The movie opens with a meeting of astronomers studying the way to travel to the Moon. Their leader is Méliès himself as Professor Barbenfouillis, which is the main role. He tries to convince his collegues to take part in a trip to the moon. His plan is approved and he chooses five others to accompany him.
The group of astronomers
They embark in the capsule and they travel to the Moon.
The giant cannon
The Moon watches the capsule as it approaches and hits her on her right eye, almost as if she wanted to convey the idea that the man damages any natural element. That shot is the most famous scene of the movie and it remains a reference image in the history of cinema.
The capsule crashed on the moon's right eye
The six astronomers land on the Moon and get out of the capsule. While they are exploring the Moon's surface, a Selenite (alien inhabitant of the moon) appears but it's killed accidentally. The astronomers find that a strong hit makes Selenites explode in a cloud of smoke. However, more Selenites appear and as they are surrounded, it becomes quite difficult for the astronomers to killed them. The Selenites capture the astronomers and take them to their leader.

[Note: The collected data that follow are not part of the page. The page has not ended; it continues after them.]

(** a cancel request selects, in the order of their accept stamps,
    exactly the cancelable goals one of the documented forms covers (all of
    them, those accepted up to the bound, the named one), each once; a
    negative bound is refused. *)
Theorem select_cancel_goals_spec c r :
  registry_wf r ->
  match select_cancel_goals c r with
  | success l =>
      0 <= criteria_stamp c /\ StronglySorted stamp_le l /\ NoDup l /\
      (forall i, i ∈ l <-> exists rec, goals r !! goal_id i = Some rec /\ info rec = i /\
         committed rec = true /\ is_cancelable_goal_state (state rec) = true /\ cancels c i)
  | failure e => error_code e = InvalidArgument /\ criteria_stamp c < 0
  end.
Proof.
  intros Hwf. unfold select_cancel_goals. case_cmp; simpl; [done|].
  set (f := fun kv : GoalId * GoalRecord => _).
  assert (forall k rec, goals r !! k = Some rec -> committed rec = true -> goal_id (info rec) = k)
    as Hid.
  { intros k rec Hk Hc. pose proof (wf_records _ Hwf k rec Hk) as Hr.
    by apply record_wf_committed in Hr as (? & _); [|done]. }
  split_and!; [done | apply StronglySorted_merge_sort; apply _ | |].
  - rewrite merge_sort_Permutation.
    assert (forall k rec, (k, rec) ∈ hash_order (goals r) -> goals r !! k = Some rec) as Hin
      by (intros; by apply elem_of_hash_order).
    generalize (NoDup_hash_order (goals r)) Hin. clear Hin.
    induction (hash_order (goals r)) as [|[k rec] l IH]; simpl; [constructor|].
    rewrite NoDup_cons. intros [Hk Hl] Hin. specialize (IH Hl ltac:(set_solver)).
    destruct (cancel_selected c rec) eqn:Hsel; [|exact IH].
    apply cancel_selected_spec in Hsel as (Hc & _).
    constructor; [|exact IH]. rewrite list_elem_of_omap. intros ([k' rec'] & Hin' & Hf).
    simpl in Hf. destruct (cancel_selected c rec') eqn:Hsel'; [|done]. simplify_eq.
    apply cancel_selected_spec in Hsel' as (Hc' & _). apply Hk.
    assert (k = k') as ->.
    { rewrite <- (Hid k rec), <- (Hid k' rec') by (try apply Hin; set_solver). congruence. }
    by apply (list_elem_of_fmap_2 fst) in Hin'.
  - intros i. rewrite merge_sort_Permutation, list_elem_of_omap. split.
    + intros ([k rec] & Hk & Hf). simpl in Hf. destruct (cancel_selected c rec) eqn:Hsel; [|done].
      simplify_eq. apply cancel_selected_spec in Hsel as (Hc & Hs & Hcan).
      apply elem_of_hash_order in Hk. exists rec. by rewrite (Hid k rec).
    + intros (rec & Hk & <- & Hc & Hs & Hcan). exists (goal_id (info rec), rec).
      split; [by apply elem_of_hash_order|]. simpl.
      assert (cancel_selected c rec = true) as -> by by apply cancel_selected_spec. done.
Qed.
Lemma release_channels_spec dds ws rid cs n st ok cs' n' st' :
  ws <> 0 -> NoDup cs.*1 ->
  release_channels dds ws rid cs n st = (ok, cs', n', st') ->
  cs'.*1 = cs.*1 /\ links st' = links st /\ guards st' = guards st /\
  (forall r, reader_of st' r = reader_of st r \/
     r ∈ cs.*1 /\ linked_to ws rid (r_link (reader_of st r)) = true /\
     released (reader_of st r) (reader_of st' r)) /\
  (ok = true -> forall r, r ∈ cs.*1 -> linked_to ws rid (r_link (reader_of st' r)) = false) /\
  (forall r, r ∈ n' -> r ∈ n) /\
  (forall r, r ∈ n -> r ∉ n' -> r ∈ cs.*1 /\ linked_to ws rid (r_link (reader_of st r)) = true).
Proof.
  intros Hws. revert n st ok cs' n' st'. induction cs as [|[r b] cs IH]; intros n st ok cs' n' st' Hnd Hrel.
  { simpl in Hrel. simplify_eq. split_and!; try done; [by left | set_solver]. }
  apply NoDup_cons in Hnd as [Hni Hnd]. cbn [release_channels] in Hrel.
  destruct (linked_to ws rid (r_link (reader_of st r))) eqn:Hlk; cbn [negb] in Hrel.
  - destruct (b && negb (detach_ok dds r)) eqn:Hd.
    { simplify_eq. split_and!; try done; by left. }
    set (st1 := update_reader r _ st) in Hrel. set (n1 := if b then _ else _) in Hrel.
    destruct (release_channels dds ws rid cs n1 st1) as [[[ok1 cs1] n1'] st1'] eqn:Hrec.
    simplify_eq. destruct (IH _ _ _ _ _ _ Hnd Hrec) as (Hcs & Hl & Hg & Hr & Hok & Hn & Hn').
    assert (Hst1 : forall x, reader_of st1 x = if decide (r = x) then
               complete_deferred_delete (delete_ok dds r) (release_reader (reader_of st r)) else reader_of st x)
      by (intros; subst st1; apply reader_of_update).
    assert (Hself : reader_of st' r = complete_deferred_delete (delete_ok dds r) (release_reader (reader_of st r))).
    { destruct (Hr r) as [-> | (Hin & _)]; [|done]. by rewrite Hst1, decide_True. }
    split_and!; [by simpl; f_equal | done | done | | | |].
    + intros x. destruct (decide (r = x)) as [<-|Hne].
      * right. split; [left|]. split; [done|]. rewrite Hself. apply release_reader_binding.
      * specialize (Hr x). rewrite Hst1, decide_False in Hr by done.
        destruct Hr as [?|(? & ? & ?)]; [by left | right]. split; [by right | done].
    + intros -> x Hx. cbn in Hx. apply elem_of_cons in Hx as [->|Hx]; [|by apply Hok].
      rewrite Hself. apply linked_to_unbound; [done | apply release_reader_binding].
    + intros x Hx. apply Hn in Hx. subst n1. destruct b; set_solver.
    + intros x Hx Hx'. destruct (decide (r = x)) as [<-|Hne]; [split; [left | done]|].
      destruct (Hn' x) as [Hin Hlx]; [subst n1; destruct b; set_solver | done |].
      rewrite Hst1, decide_False in Hlx by done. split; [by right | done].
  - destruct (release_channels dds ws rid cs n st) as [[[ok1 cs1] n1'] st1'] eqn:Hrec.
    simplify_eq. destruct (IH _ _ _ _ _ _ Hnd Hrec) as (Hcs & Hl & Hg & Hr & Hok & Hn & Hn').
    split_and!; [by simpl; f_equal | done | done | | | done |].
    + intros x. destruct (Hr x) as [?|(? & ? & ?)]; [by left | right]. split; [by right | done].
    + intros -> x Hx. cbn in Hx. apply elem_of_cons in Hx as [->|Hx]; [|by apply Hok].
      destruct (Hr r) as [-> | (? & ? & ?)]; done.
    + intros x Hx Hx'. destruct (Hn' x Hx Hx'). split; [by right | done].
Qed.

The group of astronomers in front to the leader
One astronomer hits the king, who explodes and the six astronomers run back to the capsule pursued by aliens trying to chase them. Five of them get inside the capsule, and the sixth astronomer drops the capsule, which falls through the space and reaches the ocean on Earth. Then they are rescued by a boat that brings them safe and sound ashore. Finally, they are honored in Paris as heroes.
Dropping the capsule into space
The film was a success on it's release and although it was Méliès most important film, he didn't recieved any money for it. He didn't intend to make a science-fiction movie, he just wanted to keep spectators entretained.
Le voyage dans la Lune was a groundbreaking work, very influential on many film-makers. This was in all possibility due to it's special effects and emphasis on storytelling. Film historian Ken Dancyger says of Méliès' film, "The shorts tell a story, but not in the manner to which we are accustomed".
Méliès work may be primitive indeed, but it is certainly awe-inspiring at the very same time.